The auctioneer said he did not expect the controversy surrounding Mr Watson’s comments to deter potential buyers. “I think the guy is the greatest living scientist. There are a lot of personalities in history we’d find fault with – but their discoveries transcend human foibles,” he said
Auctions for memorabilia and art have been setting new records recently as investors look for inflation-proof investments. Earlier this month Christie’s brought in the highest-ever total for an auction at its contemporary sale in New York. The sale grossed $852.9m across 75 lots, including $25.9m for Jeff Koons’s Balloon Monkey sculpture.
Mr Watson – who insisted he was “not a racist in a conventional way” – said it had been “stupid” of him to not realise that his comments on the intelligence of African people would end up in an article.
“I apologise . . . [the journalist] somehow wrote that I worried about the people in Africa because of their low IQ – and you’re not supposed to say that.”
In 2007, the Sunday Times ran an interview with Dr Watson in which he said he was “inherently gloomy about the prospect of Africa” because “all our social policies are based on the fact that their intelligence is the same as ours – whereas all the testing says not really”.
He told the newspaper people wanted to believe that everyone was born with equal intelligence but that those “who have to deal with black employees find this not true”.
Mr Watson said he hoped the publicity surrounding the sale of the medal would provide an opportunity for him to “re-enter public life”. Since the furore in 2007 he has not delivered any public lectures.
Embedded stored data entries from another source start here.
(* ===== verification/MutationRuntime.v ===== *)
(** * Mutations and the running node ([werewolfd/src/control/mutation.rs])

    [Module MutationRuntime]: what a mutation does to sessions and Fangs,
    whether or not its save succeeds: a removed member is cut off before the
    file system is touched and stays cut off, a changed address closes what
    was built on the old one, a node that is no longer admitted is fenced. *)

From stdpp Require Import gmap.
From S2P Require Export MutationSpec.

Local Open Scope Z_scope.

Module MutationRuntime.
Import LocalFs State Mutation Triple MutationSpec.
Import StateValidation (PeerRecord, pr_name, pr_fingerprint, pr_address, pr_public_key_b64, FangProfile, fp_name, fp_peer).

Section runtime.
Context `{!Crypto} `{!Base64} `{!Base64Laws} `{!MutationJson} `{!Serde Tombstone.Document} `{!Den D} `{!DenWipe D}.
Context (secret : array 32) (tls_ok : Pelt.PeltIdentity → bool) (home : str) (sha256 : list byte → array 32)
  (now : Z) (cleanup_ok : str → bool).

Notation handle := (handle (D := D) secret tls_ok home sha256 now cleanup_ok).
Notation dispatch := (dispatch (D := D) secret tls_ok home sha256 now cleanup_ok).

(** *** Reading the handlers *)

Lemma dispatch_pack req :
  req.(rq_cmd) ∈ [lit "pack.add"; lit "pack.set_address"; lit "pack.remove"; lit "pack.revoke"] →
  dispatch req = pack_cmd cleanup_ok req.
Proof.
  destruct req as [id cmd args]. cbn [rq_cmd].
  repeat (intros [->|Hc]%elem_of_cons; [reflexivity|revert Hc]). by intros ?%elem_of_nil.
Qed.

Lemma removal_shrinks (name : str) (l : list PeerRecord) i p :
  list_find (λ p, pr_name p = name) l = Some (i, p) →
  (length (filter (λ p, pr_name p ≠ name) l) =? length l)%nat = false.
Proof.
  intros (Hi & Hp & _)%list_find_Some. apply Nat.eqb_neq.
  assert (p ∈ l) as [l1 [l2 ->]]%list_elem_of_split by (by eapply list_elem_of_lookup_2).
  rewrite filter_app, filter_cons_False by (by intros []). rewrite !length_app. cbn.
  pose proof (length_filter (λ p, pr_name p ≠ name) l1). pose proof (length_filter (λ p, pr_name p ≠ name) l2). lia.
Qed.

(** The command as one expression, for a member that is in the Pack. *)
Definition removal (req : ControlRequest) (fp : str) (w : World D) : ControlResponse * World D :=
  let name := arg req (lit "name") in
  let candidate := filter (λ p, pr_name p ≠ name) w.(live).(l_peers) in
  let '(o, s) := deny_member name (Some fp) w.(live) in
  match o with
  | None => (error req.(rq_id) (lit "AUTHORITY_UNAVAILABLE"), mkWorld s w.(disk))
  | Some closed =>
      let w1 := mkWorld s w.(disk) in
      match (match w.(live).(l_generation) with
             | Some g => unit_of (commit_protected g (with_peers candidate (protected_from_live w1.(live))) w1)
             | None => durable (lit "pack.json") candidate false w1
             end) with
      | (Err _, w2) => (error req.(rq_id) (lit "PACK_SAVE_FAILED_RUNTIME_DENIED"), w2)
      | (Ok _, w2) =>
          let w3 := on_live (set_peers candidate) w2 in
          match Authority.removed_text fp w3.(live).(l_authority) with
          | (a, None) => (error req.(rq_id) (lit "AUTHORITY_PUBLICATION_FAILED"),
                          on_live (λ s, set_degraded true (set_authority a s)) w3)
          | (a, Some _) =>
              (if cleanup_ok fp
               then pack_reply req (if is_cmd req (lit "pack.revoke") then lit "revoked" else lit "removed") name closed
                      (length candidate)
               else error req.(rq_id) (lit "AUTHORITY_CLEANUP_TIMEOUT"), on_live (set_authority a) w3)
          end
      end
  end.

Lemma handle_removal req w i p :
  req.(rq_cmd) ∈ [lit "pack.remove"; lit "pack.revoke"] →
  list_find (λ p, pr_name p = arg req (lit "name")) w.(live).(l_peers) = Some (i, p) →
  StateValidation.pack (filter (λ p, pr_name p ≠ arg req (lit "name")) w.(live).(l_peers)) = Ok () →
  handle req w = removal req (pr_fingerprint p) w.
Proof.
  intros Hcmd Hf Hv. unfold Mutation.handle, answer. rewrite dispatch_pack by set_solver.
  assert (is_cmd req (lit "pack.add") = false ∧ is_cmd req (lit "pack.set_address") = false ∧
    is_cmd req (lit "pack.remove") || is_cmd req (lit "pack.revoke") = true) as (E1 & E2 & E3).
  { unfold is_cmd. apply elem_of_cons in Hcmd as [->|[->|[]%elem_of_nil]%elem_of_cons]; by vm_compute. }
  unfold pack_cmd, pack_candidate, removal. rewrite E1, E2, E3. cbn zeta.
  unfold mbind, em_bind, get, run, leave_if. rewrite (removal_shrinks _ _ _ _ Hf), Hf.
  cbn [fmap option_fmap option_map snd mret em_ret]. rewrite Hv. cbn [ok_or_leave mret em_ret].
  destruct (deny_member _ _ (live w)) as [[closed|] s]; cbn [or_leave mret em_ret leave]; [|done].
  unfold saved. destruct (match l_generation (live w) with Some _ => _ | None => _ end) as [[[]|e] w2]; [|done].
  unfold upd. cbn [on_live live].
  destruct (Authority.removed_text _ _) as [a [[]|]]; cbn [negb leave mret em_ret]; [|done].
  by destruct (cleanup_ok (pr_fingerprint p)).
Qed.

(** *** Removing a member *)

(** What the saves never touch. *)
Definition run_of (s : DaemonState) := (s.(l_authority), s.(l_registry), s.(l_runtime)).

Lemma run_durable {T} `{Serde T} nm (x : T) c (w : World D) : run_of (durable nm x c w).2.(live) = run_of w.(live).
Proof.
  unfold durable, durable_bytes. destruct (l_den _); [|done]. by destruct (den_replace _ _ _ _) as [[] d].
Qed.
Lemma run_commit g c (w : World D) : run_of (commit_protected g c w).2.(live) = run_of w.(live).
Proof. unfold commit_protected. destruct (l_den _); [|done]. by destruct (ProtectedState.commit _ _ _) as [[]]. Qed.
Lemma run_save {T} `{Serde T} gen c nm (x : T) (w : World D) :
  run_of (match gen with Some g => unit_of (commit_protected g c w) | None => durable nm x false w end).2.(live)
  = run_of w.(live).
Proof. destruct gen; [apply run_commit|apply run_durable]. Qed.

(** Cut off: the sessions of [k] that were there are told to stop and can
    never act again. *)
Definition cut_off (k : array 8) (a a' : Authority.Authority) : Prop :=
  ∀ id e, a.(Authority.gate).(Authority.sessions) !! id = Some e → Authority.t_peer e.(Authority.e_ticket) = k →
    Authority.cancelled id a' = true ∧ ∀ ops, AuthoritySpec.fenced id (AuthoritySpec.run a' ops).

(** The Fangs of the member are closed: none is left in the registry, the
    listener and the children of each are told to stop, and no child is
    spawned for them any more. *)
Definition shut (name : str) (s s' : DaemonState) : Prop :=
  let ids := Fangs.ids_using_peer s.(l_registry) name in
  Fangs.ids_using_peer s'.(l_registry) name = [] ∧
  (∀ t, t ∈ FangsSpec.reached s.(l_registry) s.(l_runtime) ids → Fangs.status_of s'.(l_runtime) t ≠ Fangs.Running) ∧
  (∀ c, c ∈ FangsSpec.trackers_of s.(l_registry) ids → Fangs.spawn c s'.(l_runtime) = (false, s'.(l_runtime))).

(** A denial that cannot be recorded leaves the authority as it was. *)
Lemma deny_fails peer a a' : Authority.locking (Authority.deny_peer peer) a = (a', None) → a' = a.
Proof.
  unfold Authority.locking. destruct a as [g p v]. cbn [Authority.poisoned Authority.gate Authority.silver].
  destruct p; [by intros [= <-]|]. destruct (Authority.deny_peer peer g) as [g' o] eqn:E. intros [= <- ->].
  revert E. unfold Authority.deny_peer, mbind, Authority.gated_bind, Authority.g_get, Authority.g_put.
  destruct (Authority.peers g !! peer) as [x|]; [done|].
  unfold Authority.enter_peer, Authority.allocate, mbind, Authority.gated_bind, Authority.g_get, Authority.g_put,
    Authority.g_some, Authority.g_require. destruct (_ <? _)%nat; [|by intros [= <-]].
  destruct (u64_checked_add (Authority.next g) 1); [done|by intros [= <-]].
Qed.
“I’ve had a unique life that’s allowed me to do things. I was set back. It was stupid on my part. All you can do is nothing, except hope that people actually know what you are,” he said.
Prof Watson made his scientific discovery in 1953 at Cambridge University with Francis Crick. They were jointly awarded the 1962 Nobel Prize in Medicine with Maurice Wilkins, from King's College London, for identifying the elegant double helix in work that laid the basis for modern molecular biology.
Mr Watson said he one day wanted his children to auction the handwritten manuscript for his famous book, The Double Helix. “It will be worth a lot more. We’d have a reserve of at least $10m,” he said.